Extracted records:
--
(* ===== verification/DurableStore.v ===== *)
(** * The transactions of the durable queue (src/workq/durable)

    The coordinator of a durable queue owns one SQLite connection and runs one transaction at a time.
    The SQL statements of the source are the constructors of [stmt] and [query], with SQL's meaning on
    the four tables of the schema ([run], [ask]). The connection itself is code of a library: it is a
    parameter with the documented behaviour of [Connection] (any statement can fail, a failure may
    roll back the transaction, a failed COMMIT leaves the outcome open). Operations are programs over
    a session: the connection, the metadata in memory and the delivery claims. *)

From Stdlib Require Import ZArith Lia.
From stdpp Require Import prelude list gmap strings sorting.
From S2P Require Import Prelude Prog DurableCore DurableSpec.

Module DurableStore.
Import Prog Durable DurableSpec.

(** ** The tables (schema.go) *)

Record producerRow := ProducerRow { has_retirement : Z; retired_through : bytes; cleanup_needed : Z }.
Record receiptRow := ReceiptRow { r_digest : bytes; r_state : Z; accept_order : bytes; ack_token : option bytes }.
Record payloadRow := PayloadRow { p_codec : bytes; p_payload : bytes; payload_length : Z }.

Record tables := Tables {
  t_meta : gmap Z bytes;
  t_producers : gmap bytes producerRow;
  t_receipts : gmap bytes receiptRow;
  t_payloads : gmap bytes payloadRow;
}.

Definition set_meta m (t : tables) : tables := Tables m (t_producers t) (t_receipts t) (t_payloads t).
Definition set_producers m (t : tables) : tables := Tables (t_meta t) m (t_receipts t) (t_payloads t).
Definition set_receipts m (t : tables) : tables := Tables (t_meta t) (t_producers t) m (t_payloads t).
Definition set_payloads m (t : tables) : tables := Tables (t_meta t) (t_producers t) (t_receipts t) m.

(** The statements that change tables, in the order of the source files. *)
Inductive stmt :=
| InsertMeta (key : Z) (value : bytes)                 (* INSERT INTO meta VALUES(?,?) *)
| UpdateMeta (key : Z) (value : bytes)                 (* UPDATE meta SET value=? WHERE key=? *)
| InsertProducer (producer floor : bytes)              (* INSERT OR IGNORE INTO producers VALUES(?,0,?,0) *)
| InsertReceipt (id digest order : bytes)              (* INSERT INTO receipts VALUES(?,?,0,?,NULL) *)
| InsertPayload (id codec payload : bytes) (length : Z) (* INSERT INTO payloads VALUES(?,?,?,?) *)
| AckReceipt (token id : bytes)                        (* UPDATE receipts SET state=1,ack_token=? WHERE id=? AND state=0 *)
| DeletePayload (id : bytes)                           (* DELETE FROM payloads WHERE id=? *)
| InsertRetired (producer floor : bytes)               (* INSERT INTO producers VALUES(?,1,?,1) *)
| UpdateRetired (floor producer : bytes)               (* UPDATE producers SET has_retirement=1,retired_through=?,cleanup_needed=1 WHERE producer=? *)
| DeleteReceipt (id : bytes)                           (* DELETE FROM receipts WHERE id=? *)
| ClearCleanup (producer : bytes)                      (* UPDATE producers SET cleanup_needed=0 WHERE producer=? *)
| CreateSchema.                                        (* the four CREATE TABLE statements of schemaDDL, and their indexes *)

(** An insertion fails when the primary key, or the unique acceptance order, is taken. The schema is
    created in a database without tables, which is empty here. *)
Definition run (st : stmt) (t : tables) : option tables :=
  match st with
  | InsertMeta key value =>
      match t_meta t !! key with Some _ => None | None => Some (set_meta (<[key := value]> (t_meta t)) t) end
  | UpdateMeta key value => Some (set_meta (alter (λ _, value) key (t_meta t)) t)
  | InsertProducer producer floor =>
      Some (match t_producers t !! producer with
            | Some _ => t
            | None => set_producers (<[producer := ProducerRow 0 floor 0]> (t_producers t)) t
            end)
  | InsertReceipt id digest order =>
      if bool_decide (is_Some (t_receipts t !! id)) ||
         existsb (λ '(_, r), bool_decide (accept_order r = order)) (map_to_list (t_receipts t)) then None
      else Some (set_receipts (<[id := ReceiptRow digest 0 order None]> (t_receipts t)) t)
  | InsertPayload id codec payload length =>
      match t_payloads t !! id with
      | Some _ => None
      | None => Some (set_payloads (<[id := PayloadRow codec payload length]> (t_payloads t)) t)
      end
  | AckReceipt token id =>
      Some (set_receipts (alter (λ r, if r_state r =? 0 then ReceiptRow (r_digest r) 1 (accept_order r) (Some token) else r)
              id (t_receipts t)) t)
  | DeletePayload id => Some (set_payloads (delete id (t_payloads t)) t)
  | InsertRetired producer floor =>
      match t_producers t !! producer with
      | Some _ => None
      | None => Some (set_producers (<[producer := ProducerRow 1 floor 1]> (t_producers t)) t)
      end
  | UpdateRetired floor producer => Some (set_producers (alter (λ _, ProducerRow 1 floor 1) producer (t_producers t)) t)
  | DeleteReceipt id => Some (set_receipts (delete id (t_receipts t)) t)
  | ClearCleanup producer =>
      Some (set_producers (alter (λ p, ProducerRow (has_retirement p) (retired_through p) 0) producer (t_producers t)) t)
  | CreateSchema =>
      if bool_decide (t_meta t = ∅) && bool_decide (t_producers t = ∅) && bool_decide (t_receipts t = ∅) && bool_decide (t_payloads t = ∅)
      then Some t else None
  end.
--
* [WORK TASK] Reproduce exactly the entries above, limited to the lines from the one with "meta VALUES(?,?) *)" through the one with "AND state=0 *)", both included.

* [TASK OUTPUT]
| InsertMeta (key : Z) (value : bytes)                 (* INSERT INTO meta VALUES(?,?) *)
| UpdateMeta (key : Z) (value : bytes)                 (* UPDATE meta SET value=? WHERE key=? *)
| InsertProducer (producer floor : bytes)              (* INSERT OR IGNORE INTO producers VALUES(?,0,?,0) *)
| InsertReceipt (id digest order : bytes)              (* INSERT INTO receipts VALUES(?,?,0,?,NULL) *)
| InsertPayload (id codec payload : bytes) (length : Z) (* INSERT INTO payloads VALUES(?,?,?,?) *)
| AckReceipt (token id : bytes)                        (* UPDATE receipts SET state=1,ack_token=? WHERE id=? AND state=0 *)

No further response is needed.